Nothing (well, almost nothing) more annoying than the zealotry of an ‘ambassador’ for

Those people are something else!

yup, just go to the fridge take a few mLs from an old bottle of pickles and there you go… but someone needs to find a way to make it “special”… It won’t work for everyone, but those who are “responders” might find a sip of pickle juice just works… other not so much.

I think the previous comments re: low sodium being an issue may be on point. For example, in my n=1 experience, I’ve found similar success using pickle juice, BUT I get mine from jars of Bubbies Pickles from my fridge. The thing is, Bubbies are ‘old fashioned’, and use NO vinegar in pickling process. Just water, spices, and salt.

On a completely unrelated note: if you like brined pork or chicken, just use the juice from a jar of Bubbies pickles. Saves a lot of hassles trying to develop your own brine recipe.

I think that Bubbies does have vinegar except it is not added, instead they allow it to ferment naturally (same as sauerkraut) so the vinegar that is present is naturally occurring. Without the low pH the pickles would not be stable and there would not be enough salt to preserve them with just a salt brine. So if when you taste the Bubbies pickles if they taste sour (like vinegar) it is because it is there. Their website does say that the pickles do contain vinegar, but that it is the product of fermentation and therefore not added so not on the label.

I only see a reference to vinegar in one product. I’d be happy to stand corrected if you can direct me to where they acknowledge vinegar in their basic pickles. FWIW, the thing I really like about Bubbies is that they don’t taste anything like a common vinegar-brined pickle.

That said, assuming there is a small amount of vinegar produced during the fermentation process, I would imagine it’s far less than found in typical pickles which are brined in vinegar from the get go.

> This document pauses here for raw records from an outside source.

Definition apply (x : Option) (o : options) : options :=
  match x with
  | WithName v =>
      mkOptions (id o) v (version o) (metadata o) (ctx o) (logger o) (servers o) (endpoints o) (scope o) (debug o)
        (registrarTimeout o) (registry o) (serviceLoader o) (stopTimeout o) (injectVars o) (tracer o) (metrics o)
  | WithVersion v =>
      mkOptions (id o) (name o) v (metadata o) (ctx o) (logger o) (servers o) (endpoints o) (scope o) (debug o)
        (registrarTimeout o) (registry o) (serviceLoader o) (stopTimeout o) (injectVars o) (tracer o) (metrics o)
  | WithMetadata m =>
      mkOptions (id o) (name o) (version o) (m ∪ metadata o) (ctx o) (logger o) (servers o) (endpoints o) (scope o)
        (debug o) (registrarTimeout o) (registry o) (serviceLoader o) (stopTimeout o) (injectVars o) (tracer o)
        (metrics o)
  | WithServer l =>
      mkOptions (id o) (name o) (version o) (metadata o) (ctx o) (logger o) (servers o ++ l) (endpoints o) (scope o)
        (debug o) (registrarTimeout o) (registry o) (serviceLoader o) (stopTimeout o) (injectVars o) (tracer o)
        (metrics o)
  | WithEndpoint l =>
      mkOptions (id o) (name o) (version o) (metadata o) (ctx o) (logger o) (servers o) (endpoints o ++ l) (scope o)
        (debug o) (registrarTimeout o) (registry o) (serviceLoader o) (stopTimeout o) (injectVars o) (tracer o)
        (metrics o)
  | WithLogger lg =>
      mkOptions (id o) (name o) (version o) (metadata o) (ctx o) lg (servers o) (endpoints o) (scope o) (debug o)
        (registrarTimeout o) (registry o) (serviceLoader o) (stopTimeout o) (injectVars o) (tracer o) (metrics o)
  | WithScope v =>
      mkOptions (id o) (name o) (version o) (metadata o) (ctx o) (logger o) (servers o) (endpoints o) v (debug o)
        (registrarTimeout o) (registry o) (serviceLoader o) (stopTimeout o) (injectVars o) (tracer o) (metrics o)
  | WithDebug v =>
      mkOptions (id o) (name o) (version o) (metadata o) (ctx o) (logger o) (servers o) (endpoints o) (scope o) v
        (registrarTimeout o) (registry o) (serviceLoader o) (stopTimeout o) (injectVars o) (tracer o) (metrics o)
  | WithInjectVars l =>
      mkOptions (id o) (name o) (version o) (metadata o) (ctx o) (logger o) (servers o) (endpoints o) (scope o)
        (debug o) (registrarTimeout o) (registry o) (serviceLoader o) (stopTimeout o) (injectVars o ++ l) (tracer o)
        (metrics o)
  | WithServiceLoader v =>
      mkOptions (id o) (name o) (version o) (metadata o) (ctx o) (logger o) (servers o) (endpoints o) (scope o)
        (debug o) (registrarTimeout o) (registry o) v (stopTimeout o) (injectVars o) (tracer o) (metrics o)
  | WithStopTimeout t =>
      mkOptions (id o) (name o) (version o) (metadata o) (ctx o) (logger o) (servers o) (endpoints o) (scope o)
        (debug o) (registrarTimeout o) (registry o) (serviceLoader o) t (injectVars o) (tracer o) (metrics o)
  | WithRegistrar v =>
      mkOptions (id o) (name o) (version o) (metadata o) (ctx o) (logger o) (servers o) (endpoints o) (scope o)
        (debug o) (registrarTimeout o) v (serviceLoader o) (stopTimeout o) (injectVars o) (tracer o) (metrics o)
  | WithRegistrarTimeout t =>
      mkOptions (id o) (name o) (version o) (metadata o) (ctx o) (logger o) (servers o) (endpoints o) (scope o)
        (debug o) t (registry o) (serviceLoader o) (stopTimeout o) (injectVars o) (tracer o) (metrics o)
  | WithTracer v =>
      mkOptions (id o) (name o) (version o) (metadata o) (ctx o) (logger o) (servers o) (endpoints o) (scope o)
        (debug o) (registrarTimeout o) (registry o) (serviceLoader o) (stopTimeout o) (injectVars o) v (metrics o)
  | WithMetrics v =>
      mkOptions (id o) (name o) (version o) (metadata o) (ctx o) (logger o) (servers o) (endpoints o) (scope o)
        (debug o) (registrarTimeout o) (registry o) (serviceLoader o) (stopTimeout o) (injectVars o) (tracer o) v
  | WithContext c =>
      mkOptions (id o) (name o) (version o) (metadata o) c (logger o) (servers o) (endpoints o) (scope o) (debug o)
        (registrarTimeout o) (registry o) (serviceLoader o) (stopTimeout o) (injectVars o) (tracer o) (metrics o)
  end.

I am fairly certain that Bubbie pickles have vinegar in them, either naturally or added.
from the website:

source: Bubbies
Fementation in the above cases produces acetic acid or vinegar or lactic acid or malic acid depending upon what is available as a source of carbohydrate. But like you, if someone can provide evidence to the contrary I will also stand corrected. The test for you, is the brine from the pickles sour? if so it contains acid, does it smell like vinegar? I have never seen Bubbies pickles :wink:

The sole use of the word “vinegar” on their site is that one reference to their spicy kosker dills and spicy sauerkraut, not their regular kosher dills or kosher sauerkraut. As for whether the presence of any of the acids you reference equates to ‘vinegar’, I don’t know. I realize that vinegar is basically acetic acid and water, but don’t know if that means all acetic acid is vinegar. By definition vinegar is no less than 4% acetic acid and if the brine in Bubbies pickles is less than 4% acetic acid, it isn’t technically vinegar. I suppose that’s just splitting hairs. :slight_smile:

As for their brine, it isn’t sour, it’s salty, tastes nothing like any vinegar I’ve ever tasted. Perhaps that’s a function of there being, for all intents and purposes, negligible vinegar in the liquid.

Begs the question, or perhaps bolsters the point, if the minimal vinegar, and not the salt itself, in the brine of a traditional recipe pickle is enough to thwart cramps even in very small quantities, then the impact of vinegar must be off the charts.

One thing you’re absolutely correct about, and with which I agree, there’s no reason to buy small containers of ‘pickle juice’ when the liquid from the jar of pickles you already have handy in the fridge will do the trick.